This post is older than 2 years and might not be relevant anymore
More Info: Consider searching for newer posts

Infinite loop in nrfx_uarte_uninit()

nRF52840, SD140, SDK 17.0.2

We're using UARTE to communicate with a peer MCU. We're using hardware flow control (CTS and RTS are enabled) and the baudrate is 115200. The traces are less than 2cm. We do not control any firmware on the peer MCU; it's vendor-supplied. We can tell it to power off, but at other times it is free to power itself off. When it does this, it de-asserts a connected GPIO pin which we have configured to interrupt the nRF52 on any logic change.

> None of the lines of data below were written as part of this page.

(** ** The operations as one type *)

Inductive StoreOp : Type :=
| OpInsertSegment (name : string) (cidrs : list ipv4net)
| OpCreateSegment (name : string) (cidrs : list ipv4net) (actor now : string)
| OpDeleteSegment (segment_id : Z) (actor now : string)
| OpApply (decls : list (string * list ipv4net)) (yaml : option string) (actor now : string)
| OpMintToken (id hash kind bound : string) (rebind : option Z) (expires actor now : string)
| OpEnrollGateway (hash : string) (cidrs : list ipv4net) (name wg serial handle not_after now key : string)
| OpEnrollRelay (hash name endpoint serial handle not_after now : string)
| OpRotateKey (g : Z) (actor now : string)
| OpSubmitKey (g e : Z) (pubkey : string)
| OpPromote (g e : Z)
| OpRetire (g e : Z)
| OpDropPending (g e : Z)
| OpDrain (g : Z) (actor now : string)
| OpRevokeCert (serial actor now : string)
| OpAppliedVersion (g v : Z)
| OpReportedVersion (g : Z) (v : option string) (n : option Z)
| OpGatewayVersion (g : Z) (v : option string)
| OpRelayVersion (r : Z) (v : option string)
| OpInsertRelay (name endpoint actor now : string)
| OpRelayStatus (r : Z) (st : string)
| OpMintApiToken (id name role hash : string) (expires : option string) (actor now : string)
| OpRevokeApiToken (name actor now : string)
| OpCandidate (g : Z) (addr : string)
| OpLocals (g : Z) (endpoints : list string).

Definition exec (op : StoreOp) (s : Store) : Store :=
  match op with
  | OpInsertSegment n c => snd (insert_segment n c s)
  | OpCreateSegment n c a t => snd (create_segment_audited n c a t s)
  | OpDeleteSegment i a t => snd (delete_segment i a t s)
  | OpApply d y a t => snd (apply_fabric from_str sha256 blocks_json canonical_json d y a t s)
  | OpMintToken i h k b r e a t => snd (insert_enrollment_token i h k b r e a t s)
  | OpEnrollGateway h c n w sr hd na t k => snd (enroll_gateway h c n w sr hd na t k s)
  | OpEnrollRelay h n e sr hd na t => snd (enroll_relay h n e sr hd na t s)
  | OpRotateKey g a t => snd (on_keys (fun db => rotate_key db g a t) s)
  | OpSubmitKey g e k => snd (on_keys (fun db => set_epoch_pubkey db g e k) s)
  | OpPromote g e => snd (on_keys (fun db => promote_epoch db g e) s)
  | OpRetire g e => snd (on_keys (fun db => retire_epoch db g e) s)
  | OpDropPending g e => snd (on_keys (fun db => drop_pending_epoch db g e) s)
  | OpDrain g a t => snd (drain_gateway g a t s)
  | OpRevokeCert r a t => snd (revoke_cert r a t s)
  | OpAppliedVersion g v => snd (set_applied_version g v s)
  | OpReportedVersion g v n => snd (set_gateway_reported_version g v n s)
  | OpGatewayVersion g v => snd (set_gateway_version g v s)
  | OpRelayVersion r v => snd (set_relay_reported_version r v s)
  | OpInsertRelay n e a t => snd (insert_relay n e a t s)
  | OpRelayStatus r st => snd (set_relay_status r st s)
  | OpMintApiToken i n r h e a t => snd (insert_api_token i n r h e a t s)
  | OpRevokeApiToken n a t => snd (revoke_api_token n a t s)
  | OpCandidate g a => snd (set_candidate_endpoint g a s)
  | OpLocals g e => snd (set_local_candidates g e s)
  end.

Definition run_ops (s : Store) (ops : list StoreOp) : Store := foldl (fun s op => exec op s) s ops.
Record FailStaticWriter : Type := { last_good : option (Z * string); warned : option Z }.

Definition seeded_from (persisted : option DesiredState) : FailStaticWriter :=
  {| last_good :=
       match persisted with
       | Some ds => if policy_ir_is_decodable (ds_policy_ir ds)
                    then Some (ds_policy_version ds, ds_policy_ir ds) else None
       | None => None
       end;
     warned := None |}.

Definition with_policy (ds : DesiredState) (version : Z) (ir : string) : DesiredState :=
  {| ds_revision := ds_revision ds; ds_peers := ds_peers ds; ds_policy_ir := ir;
     ds_policy_version := version; ds_relays := ds_relays ds;
     ds_revoked_serials := ds_revoked_serials ds |}.

(** [FailStaticWriter::save]: the new writer, the state written to disk and
    whether a warning was printed. *)
Definition save (w : FailStaticWriter) (ds : DesiredState) : FailStaticWriter * DesiredState * bool :=
  if match last_good w with Some (_, ir) => bool_decide (ir = ds_policy_ir ds) | None => false end then
    ({| last_good := last_good w; warned := None |}, ds, false)
  else if policy_ir_is_decodable (ds_policy_ir ds) then
    ({| last_good := Some (ds_policy_version ds, ds_policy_ir ds); warned := None |}, ds, false)
  else
    let '(kept_version, kept_ir) := default (0, "") (last_good w) in
    let warn := negb (bool_decide (warned w = Some (ds_policy_version ds))) in
    ({| last_good := last_good w; warned := if warn then Some (ds_policy_version ds) else warned w |},
     with_policy ds kept_version kept_ir, warn).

Our watchdog is firing in the infinite loop at the bottom of nrfx_uarte_uninit() (line 318 in our nrfx_uarte.c):

void nrfx_uarte_uninit(nrfx_uarte_t const * p_instance)
{
    uarte_control_block_t * p_cb = &m_cb[p_instance->drv_inst_idx];
    NRF_UARTE_Type * p_reg = p_instance->p_reg;

    if (p_cb->handler)
    {
        interrupts_disable(p_instance);
    }
    // Make sure all transfers are finished before UARTE is disabled
    // to achieve the lowest power consumption.
    nrf_uarte_shorts_disable(p_reg, NRF_UARTE_SHORT_ENDRX_STARTRX);

    // Check if there is any ongoing reception.
    if (p_cb->rx_buffer_length)
    {
        nrf_uarte_event_clear(p_reg, NRF_UARTE_EVENT_RXTO);
        nrf_uarte_task_trigger(p_reg, NRF_UARTE_TASK_STOPRX);
    }

    nrf_uarte_event_clear(p_reg, NRF_UARTE_EVENT_TXSTOPPED);
    nrf_uarte_task_trigger(p_reg, NRF_UARTE_TASK_STOPTX);

    // Wait for TXSTOPPED event and for RXTO event, provided that there was ongoing reception.
    while (!nrf_uarte_event_check(p_reg, NRF_UARTE_EVENT_TXSTOPPED) ||
           (p_cb->rx_buffer_length && !nrf_uarte_event_check(p_reg, NRF_UARTE_EVENT_RXTO)))
    {}

    nrf_uarte_disable(p_reg);
    pins_to_default(p_instance);

#if NRFX_CHECK(NRFX_PRS_ENABLED)
    nrfx_prs_release(p_reg);
#endif

    p_cb->state   = NRFX_DRV_STATE_UNINITIALIZED;
    p_cb->handler = NULL;
    NRFX_LOG_INFO("Instance uninitialized: %d.", p_instance->drv_inst_idx);
}

The scenario is this:

1. nRF52 is in a WFE state, woken up into our GPIO ISR by a high-to-low change driven by the peer MCU.

2. nRF52 interprets the hi-to-low pin change as the peer MCU powering off.

3. nRF52 deinits the UARTE block that connects to the peer MCU.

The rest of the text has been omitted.